Here are three tips for all scientists, academic or industry, based on my experience at NIBR.
1. Working collaboratively in teams is crucial to move the science forward.
This sounds like something we’ve all heard, but collaboratively is the key word. Many researchers feel that they can each do their own piece and the science will magically come together in a coherent product. This is rarely the case, even in academia.
In industry, projects often encompass an overwhelming number of moving parts, so team members must learn to communicate and work together effectively. As a postdoc, I benefit from their willingness to partner and coach their colleagues. I work closely, for example, with the microscopy group to visualize how cells that I’ve engineered to display different receptors interact with cancer cells. This team has helped me better understand the function of my cells, and they also have a great sense of humor (a good indicator of a team that works well together). Each microscope is cleverly named after a Game of Thrones character.
2. Good mentors are key to one’s professional development—and to the health of the scientific community.

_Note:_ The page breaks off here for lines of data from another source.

(** C12: how a handshake ends.  A client and a server that exchange their four frames before the deadline agree on the
    outcome: if their tokens give the same MAC both end authenticated, with the same session id and the same signed
    device key, the server knowing the device by the digest of its key; otherwise both end rejected, with neither.
    Once the server's outcome is known every further frame throws and changes nothing.  From the deadline on a waiting
    server answers no frame: the call throws, the keys and nonces of the exchange are zeroed and the state is timed out.
    Before the deadline a frame out of order throws and changes nothing; a proof that cannot be read changes nothing
    either, and one whose checks throw ends in rejection with everything zeroed.  A proof that fails a check is answered
    by a refusal without a session.  [handle_proof] returns as soon as the random source delivers a session id that is
    not all zero or fails; the outcome then does not depend on later draws. *)
Theorem handshake_outcomes {L : CryptoLaws C} {LM : TokenMacLaws M} :
  (forall (identity encryption token token' cn sn device session signature mac mac' : bytes) (id binding deadline t t' : Z)
    (draws : list (option bytes)) (s0 : ServerHandshake),
  let transcript := make_auth_transcript (ed25519_public identity) (x25519_public encryption) cn sn in
  let key := mk_signed_key (ed25519_public identity) (x25519_public encryption) cn sn signature in
  let same := bool_decide (mac' = mac) in
  id <> 0 -> length cn = nonce_size -> length sn = nonce_size ->
  length (ed25519_public identity) = public_key_size -> is_zero (x25519_public encryption) = false ->
  ed25519_sign identity transcript = Some signature ->
  hmac_sha256 token transcript = Some mac -> hmac_sha256 token' transcript = Some mac' ->
  sha256 (ed25519_public identity) = Some device ->
  make_nonzero_session_id draws = Some (Ok session) -> length session = session_id_size ->
  new_server token' binding deadline = Ok s0 -> t < deadline -> t' < deadline ->
  exists f1 f2 f3 f4 c1 c2 c3 s1 s2,
    begin_handshake id (Some cn) (new_client identity token encryption) = (c1, Ok f1) /\
    handle_hello f1 t (Some sn) s0 = (s1, Ok f2) /\
    handle_challenge f2 c1 = (c2, Ok f3) /\
    handle_proof f3 t' draws s1 = Some (s2, Ok f4) /\
    handle_result f4 c2 = (c3, Ok same) /\
    client_session_id c3 = (if same then Some session else None) /\
    client_signed_device_key c3 = (if same then Some key else None) /\
    server_session_id s2 = (if same then Ok session else Throw logic_error) /\
    server_signed_device_key s2 = (if same then Ok key else Throw logic_error) /\
    server_device_id s2 = (if same then Ok device else Throw logic_error) /\
    server_rejected s2 = negb same) /\
  (forall (f : Frame) (now : Z) (random : option bytes) (draws : list (option bytes)) (s : ServerHandshake),
  (waiting s = false ->
     handle_hello f now random s = (s, Throw (settled_error s)) /\
     handle_proof f now draws s = Some (s, Throw (settled_error s)) /\ fst (expire now s) = s) /\
  (waiting s = true -> s_deadline s <= now -> exists s',
     expire now s = (s', true) /\ handle_hello f now random s = (s', Throw runtime_error) /\
     handle_proof f now draws s = Some (s', Throw runtime_error) /\
     s_state s' = timed_out /\ forgotten s' /\ s_request_id s' = 0) /\
  (waiting s = true -> now < s_deadline s ->
     (s_state s = waiting_hello -> handle_proof f now draws s = Some (s, Throw runtime_error)) /\
     (s_state s = waiting_proof -> handle_hello f now random s = (s, Throw runtime_error)) /\
     (forall s' e, handle_proof f now draws s = Some (s', Throw e) ->
        s' = s \/ (s_state s' = rejected /\ forgotten s' /\ is_zero (s_session_id s') = true /\ is_zero (s_device_id s') = true)) /\
     (forall p, s_state s = waiting_proof -> type_ f = client_auth -> request_id f = s_request_id s ->
        decode_client_proof (payload f) = Ok p -> check_proof s p = Ok false -> exists s' answer,
        handle_proof f now draws s = Some (s', Ok answer) /\ s_state s' = rejected /\ forgotten s' /\
        s_signed_device_key s' = None /\
        decode_auth_result (payload answer) = Ok (mk_auth_result false (zeros session_id_size))))) /\
  (forall (f : Frame) (now : Z) (draws more : list (option bytes)) (s : ServerHandshake),
  (Exists (fun d => match d with Some x => is_zero x = false | None => True end) draws -> is_Some (handle_proof f now draws s)) /\
  (forall r, handle_proof f now draws s = Some r -> handle_proof f now (draws ++ more) s = Some r) /\
  (handle_proof f now draws s = None ->
     Forall (fun d => exists x, d = Some x /\ is_zero x = true) draws /\
     exists p, decode_client_proof (payload f) = Ok p /\ check_proof s p = Ok true)).
Proof.
  split; [|split; [exact handshake_errors|exact handle_proof_returns]].
  intros identity encryption token token' cn sn device session signature mac mac' id binding deadline t t' draws s0.
  intros transcript key same Id Lc Ls Lp Ze Sg Mc Mc' Sh Dr Le N D D'.
  destruct (hello_step identity encryption token' id cn sn Id Lc Lp Ze binding deadline s0 t N D)
    as (s1 & H2 & St & Dl & T & Ri & Pk & Ek & Cn & Sn).
  rewrite <- Dl in D'.
  pose proof (proof_step identity encryption token token' id cn sn signature mac Sg Mc s1 t' mac' draws session device
    St D' Ri T Pk Ek Cn Sn Mc' Sh Dr) as H4.
  pose proof (make_nonzero_session_id_ok _ _ Dr) as Zs. fold same in H4.
  pose proof (result_step identity encryption token id cn sn signature mac same
    (if same then session else zeros session_id_size)) as H5.
  eexists _, _, _, (mk_frame auth_result id ((if same then x01 else x00) :: if same then session else zeros session_id_size)), _, _, _, s1,
    (if same then cleanse_exchange (accept (mk_client_proof signature mac) device session s1) else cleanse_exchange (reject s1)).
  split; [by apply begin_step|]. split; [exact H2|]. split; [by eapply challenge_step|].
  split; [rewrite H4; destruct same; reflexivity|].
  split; [apply H5; destruct same; [done|apply length_replicate|done..]|].
  destruct same; split_and!; try done.
  unfold server_signed_device_key. cbn -[zeros]. by rewrite Pk, Ek, Cn, Sn.
Qed.
End Handshake.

Finding an influential mentor can be advantageous for advice, networking, and discussing big decisions. I’m fortunate to be co-mentored by two talented scientists, and our camaraderie and interaction during the interview process had much to do with my decision to pursue this position.
I’ve also found informal mentors. NIBR offers a plethora of opportunities to connect with colleagues across the organization—through a women’s group, a cross-cultural group, a lunch connection program, etc. Even senior leaders get involved in these. Consider the following: through the lunch connection program, I was recently placed in a small group for a meal with NIBR’s new president, Jay Bradner. Our conversation spanned topics ranging from our research to developing the company’s strategic vision to summer travel plans.
At NIBR, there are opportunities for mentoring and conversation between all levels. In addition to having a positive impact on the personal and professional development of individuals, these relationships and interactions build community, making it easier for people with different perspectives to embrace shared goals and work together. And once again, collaboration is key to advancing science.
3. Rejuvenation and work/life balance are absolutely necessary.
I took a week off this summer to visit my parents and attend a bridal shower. I have to admit, I felt some anxiety about stepping away, and I suggested working from home part of the time. My mentors emphatically cautioned me against this.
“Vacation is VACATION,” they said. “Time away from work is precious and necessary to recharge.”
I followed their advice and spent the week relaxing with my family. When I returned to NIBR, I felt clear-headed with a renewed focus on my experiments. This attitude allowed me to jump back into science full swing, and since then I’ve generated intriguing data that has sent my project in a number of unexpected and exciting directions.
I’ve noticed that most of my NIBR colleagues respect the need for rejuvenation. In general, they’re also more accepting of the concept of work/life balance. Some scientists, for example, need to leave early on certain days to pick up kids from school, and their colleagues respect this balance.
This isn’t to say that those in industry don’t put in long hours or aren’t as motivated—I myself come in to the lab most weekends. But everyone finds a schedule that is sustainable for them and the science doesn’t suffer.
I’m eager to hear the perspectives of the readers of this blog post. Do any of these reflections resonate with you, whether you are a scientist in the pharmaceutical industry or at a university?